Special Visiting Lecture: Enlightenment, Information, and the Copernican Delay | 17.30 - 19.00 | Lecture Theatre 2, English Faculty Building
Clifford Siskin is the Henry W. and Alfred A. Berg Professor of English and American Literature at New York University and the Director of The Re:Enlightenment Project, an international collaboration of scholars he founded that examines how new technologies and research tools are transforming our understanding of what the Enlightenment was and how it worked.
His subject is the history of knowledge, with a current focus on the interrelations of forms of knowledge and forms of computation. Links between past and present inform all of his work, from his sequencing of the genres of subjectivity (The Historicity of Romantic Discourse, OUP, 1988) to his revealing the footings for the modern disciplines (The Work of Writing: Literature and Social Change in Britain 1700-1830, Johns Hopkins, 1998). With William Warner in This Is Enlightenment (Chicago, 2010), he devised the "history of mediation" as a conceptual tool for answering the question Kant made famous. His most recent book reveals how "system" became the central genre of Enlightenment and thus our primary form of knowing and a thing we love to blame (SYSTEM: The Shaping of Modern Knowledge, MIT, 2017).
Global Priorities Research Reading Group | 18.30 - 20.00 | Nuffield Room 2, Worcester College
The reading group meets weekly to discuss Global Priorities Research, and most papers we’ll read are from the Global Priorities Institute. To be added to the mailing list, please email: email@example.com. This event is organized by Effective Altruism Oxford.
Epistemology Group | 14.00 - 16.00 | Lecture Room 4, New College
A pre-read weekly reading and discussion group on recent work in epistemology, for graduate students and faculty, sometimes with work-in-progress talks. Contact Nick Hughes (firstname.lastname@example.org) or Bernhard Salow (email@example.com) to be added to the mailing list.

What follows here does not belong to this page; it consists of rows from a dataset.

(** The members of an object from a key on: those that are whole, and what follows
    the object unless its text breaks off. *)
Fixpoint members (fuel : nat) (s : string) : list (string * json) * option string :=
  match fuel with
  | O => ([], None)
  | S f =>
      match skipSpace s with
      | String c t =>
          if Ascii.eqb c dq then
            match stringBody t with
            | None => ([], None)
            | Some (k, r) =>
                match skipSpace r with
                | String c t =>
                    if Ascii.eqb c ":" then
                      match val t with
                      | None => ([], None)
                      | Some (v, r) =>
                          let kv := (String dq k, v) in
                          match skipSpace r with
                          | String c t =>
                              if Ascii.eqb c "," then let '(ms, r) := members f t in (kv :: ms, r)
                              else if Ascii.eqb c "}" then ([kv], Some t) else ([kv], None)
                          | EmptyString => ([kv], None)
                          end
                      end
                    else ([], None)
                | EmptyString => ([], None)
                end
            end
          else ([], None)
      | EmptyString => ([], None)
      end
  end.

(** After the opening bracket. *)
Definition arrayBody (s : string) : option (json * string) :=
  match skipSpace s with
  | String c t =>
      if Ascii.eqb c "]" then Some (JArr [], t)
      else match elements (String.length s) s with Some (l, r) => Some (JArr l, r) | None => None end
  | EmptyString => None
  end.

Definition objectBody (s : string) : list (string * json) * option string :=
  match skipSpace s with
  | String c t => if Ascii.eqb c "}" then ([], Some t) else members (String.length s) s
  | EmptyString => ([], None)
  end.

End Nested.

(** The value at the head of a text, nested at most [d] deep, and what follows it. *)
Fixpoint value (d : nat) (s : string) : option (json * string) :=
  match skipSpace s with
  | EmptyString => None
  | String c t =>
      if Ascii.eqb c dq then match stringBody t with Some (b, r) => Some (JStr (String dq b), r) | None => None end
      else if Ascii.eqb c "[" then match d with O => None | S d => arrayBody (value d) t end
      else if Ascii.eqb c "{" then
        match d with
        | O => None
        | S d => match objectBody (value d) t with (ms, Some r) => Some (JObj ms, r) | (_, None) => None end
        end
      else if Ascii.eqb c "n" then literal "null" JNull (String c t)
      else if Ascii.eqb c "t" then literal "true" (JBool true) (String c t)
      else if Ascii.eqb c "f" then literal "false" (JBool false) (String c t)
      else match number (String c t) with Some (lit, r) => Some (JNum lit, r) | None => None end
  end.

Definition maxNestingDepth : nat := Z.to_nat 10000.

(** A whole text. *)
Definition parse (s : string) : option json :=
  match value maxNestingDepth s with
  | Some (v, r) => if String.eqb (skipSpace r) "" then Some v else None
  | None => None
  end.

(** [json.Compact]. *)
Definition Compact (s : string) : option string := option_map print (parse s).

(** ** Well-formed values *)

Fixpoint allOf {A} (P : A -> Prop) (l : list A) : Prop := match l with [] => True | x :: l => P x /\ allOf P l end.

Definition isString (lit : string) : Prop := exists b, lit = String dq b /\ stringBody b = Some (b, "").
Definition isNumber (lit : string) : Prop := number lit = Some (lit, "").

(** The literals are literals. *)
Fixpoint wf (v : json) : Prop :=
  match v with
  | JNull | JBool _ => True
  | JNum lit => isNumber lit
  | JStr lit => isString lit
  | JArr l => allOf wf l
  | JObj ms => allOf (fun kv => isString (fst kv) /\ wf (snd kv)) ms
  end.

Fixpoint depth (v : json) : nat :=
  match v with
  | JArr l => S (list_max (List.map depth l))
  | JObj ms => S (list_max (List.map (fun kv => depth (snd kv)) ms))
  | _ => O
  end.

Lemma allOf_Forall {A} (P : A -> Prop) l : allOf P l <-> Forall P l.
Proof. induction l as [|x l IH]; cbn; [done|]. rewrite List.Forall_cons_iff. by rewrite IH. Qed.

Section JsonInd.
Context (P : json -> Prop).
Hypothesis Hnull : P JNull.
Hypothesis Hbool : forall b, P (JBool b).
Hypothesis Hnum : forall lit, P (JNum lit).
Hypothesis Hstr : forall lit, P (JStr lit).
Hypothesis Harr : forall l, Forall P l -> P (JArr l).
Hypothesis Hobj : forall ms, Forall (fun kv => P (snd kv)) ms -> P (JObj ms).

Fixpoint json_ind' (v : json) : P v :=
  match v with
  | JNull => Hnull
  | JBool b => Hbool b
  | JNum lit => Hnum lit
  | JStr lit => Hstr lit
  | JArr l => Harr l ((fix all l : Forall P l := match l with [] => @List.Forall_nil _ _ | x :: l => @List.Forall_cons _ _ _ _ (json_ind' x) (all l) end) l)
  | JObj ms =>
      Hobj ms ((fix all ms : Forall (fun kv => P (snd kv)) ms :=
        match ms with [] => @List.Forall_nil _ _ | kv :: ms => @List.Forall_cons _ _ _ _ (json_ind' (snd kv)) (all ms) end) ms)
  end.
End JsonInd.

(** ** Literals and what follows them *)

(** What may follow a value. *)
Definition stops (s : string) : Prop :=
  match s with
  | EmptyString => True
  | String c _ => isSpace c = true \/ c = ","%char \/ c = "]"%char \/ c = "}"%char
  end.

Lemma consTo_Some c r a b : consTo c r = Some (a, b) <-> exists a', r = Some (a', b) /\ a = String c a'.
Proof.
  destruct r as [[a' b']|]; cbn; [|split; [done|by intros (? & ? & _)]].
  split; [intros [= <- <-]; eauto|]. intros (? & [= -> ->] & ->). done.
Qed.

Lemma stringBody_app s b r x : stringBody s = Some (b, r) -> stringBody (s ++ x)%string = Some (b, (r ++ x)%string).
Proof.
  remember (String.length s) as n eqn:Hn. assert (String.length s <= n)%nat as Hle by lia. clear Hn.
  revert s b Hle. induction n as [|n IH]; intros [|c s] b Hle; cbn in Hle; try lia; try discriminate.
  rewrite str_cons_app. cbn [stringBody]. destruct (Ascii.eqb c dq); [by intros [= <- <-]|].
  destruct (Ascii.eqb c bslash).
  - destruct s as [|e s]; [done|]. rewrite str_cons_app. cbn [String.length] in Hle.
    destruct (Ascii.eqb e "u").
    + destruct s as [|a [|b0 [|x0 [|y s]]]]; try done. rewrite !str_cons_app. cbn [String.length] in Hle. destruct (_ && _); [|done].
      intros H.
      repeat (apply consTo_Some in H as (? & H & ->)). apply IH in H; [|lia]. by rewrite H.
    + destruct (existsb _ _); [|done]. intros H. repeat (apply consTo_Some in H as (? & H & ->)). apply IH in H; [|lia]. by rewrite H.
  - destruct (_ <? _); [done|]. intros H. apply consTo_Some in H as (? & H & ->). apply IH in H; [|lia]. by rewrite H.
Qed.

Lemma numStep_stop st s : stops s -> match s with String c _ => numStep st c = None | EmptyString => True end.
Proof.
  destruct s as [|c s]; [done|]. cbn [stops]. intros Hc.
  assert (c = " "%char \/ c = "009"%char \/ c = "010"%char \/ c = "013"%char \/ c = ","%char \/ c = "]"%char \/ c = "}"%char) as H.
  { destruct Hc as [H|H]; [|tauto]. unfold isSpace in H. rewrite !orb_true_iff, !Ascii.eqb_eq in H. tauto. }
  destruct H as [-> | [-> | [-> | [-> | [-> | [-> | ->]]]]]]; by destruct st.
Qed.

Lemma numRun_app s : forall st a x, numRun st s = Some (a, "") -> stops x -> numRun st (s ++ x)%string = Some (a, x).
Proof.
  induction s as [|c s IH]; intros st a x.
  - cbn [numRun]. destruct (accepting st) eqn:E; [|done]. intros [= <-] Hx. pose proof (numStep_stop st x Hx) as Hs.
    change ("" ++ x)%string with x. destruct x as [|c x]; cbn [numRun]; [by rewrite E|]. by rewrite Hs, E.
  - rewrite str_cons_app. cbn [numRun]. destruct (numStep st c) as [st'|].
    + intros H Hx. apply consTo_Some in H as (a' & H & ->). by rewrite (IH _ _ _ H Hx).
    + destruct (accepting st); [|done]. by intros [= <- ].
Qed.

Lemma number_app s x : isNumber s -> stops x -> number (s ++ x)%string = Some (s, x).
Proof.
  unfold isNumber, number. destruct s as [|c s]; [done|]. rewrite str_cons_app.
  destruct (Ascii.eqb c "-").
  - intros H Hx. apply consTo_Some in H as (a & H & E). injection E as ->. by rewrite (numRun_app _ _ _ _ H Hx).
  - intros H Hx. exact (numRun_app _ _ _ _ H Hx).
Qed.

(** A number starts with a digit or a minus. *)
Lemma isNumber_head s : isNumber s -> exists c t, s = String c t /\ (c = "-"%char \/ isDigit c = true).
Proof.
  unfold isNumber, number. destruct s as [|c s]; [done|]. destruct (Ascii.eqb_spec c "-") as [->|]; [eauto|].
  cbn [numRun numStep]. destruct (Ascii.eqb_spec c "0") as [->|]; [by eauto|]. destruct (isDigit c) eqn:E; [by eauto|done].
Qed.

Lemma isDigit_cases (c : ascii) : isDigit c = true -> In c (list_ascii_of_string "0123456789").
Proof. destruct c as [[] [] [] [] [] [] [] []]; cbn; intros H; try discriminate H; tauto. Qed.

(** ** Printing and reading *)

Lemma str_app_nil_l (s : string) : ("" ++ s)%string = s.
Proof. reflexivity. Qed.

Lemma skipSpace_head c t : isSpace c = false -> skipSpace (String c t) = String c t.
Proof. intros H. cbn [skipSpace]. by rewrite H. Qed.

(** A value starts with a character that is not white space and closes nothing. *)
Definition opens (c : ascii) : bool := negb (isSpace c) && negb (Ascii.eqb c "]") && negb (Ascii.eqb c "}").

Lemma print_head v : wf v -> exists c t, print v = String c t /\ opens c = true.
Proof.
  destruct v as [|[]|lit|lit|l|ms]; cbn [print wf]; intros Hw; try (by eexists _, _; split; [reflexivity|]).
  - destruct (isNumber_head _ Hw) as (c & t & -> & [-> | H]); [by eauto|]. exists c, t. split; [done|].
    apply isDigit_cases in H. cbn in H. by repeat destruct H as [<- | H].
  - destruct Hw as (b & -> & _). by eauto.
Qed.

Art and the Brain | 17.00 - 19.15 | Jacqueline du Pré Music Building, St Hilda’s College
An interdisciplinary workshop which addresses art from the points of view of neuroscience, psychology and philosophy.
Guest speakers: Professor Chrystalina Antoniades, Dr Richard Jolley, Dr James Grant
Free. All welcome. Book tickets at: https://www.eventbrite.co.uk/e/brain-and-mind-workshop-art-and-the-brain...
Oxford Public Philosophy (OPP) Critical Discussion Group | 17.10 - 18.30 | Boyd Room, Hertford College
This critical discussion group is an opportunity to learn about and discuss crucial methods and topics that you can't find on the philosophy syllabus.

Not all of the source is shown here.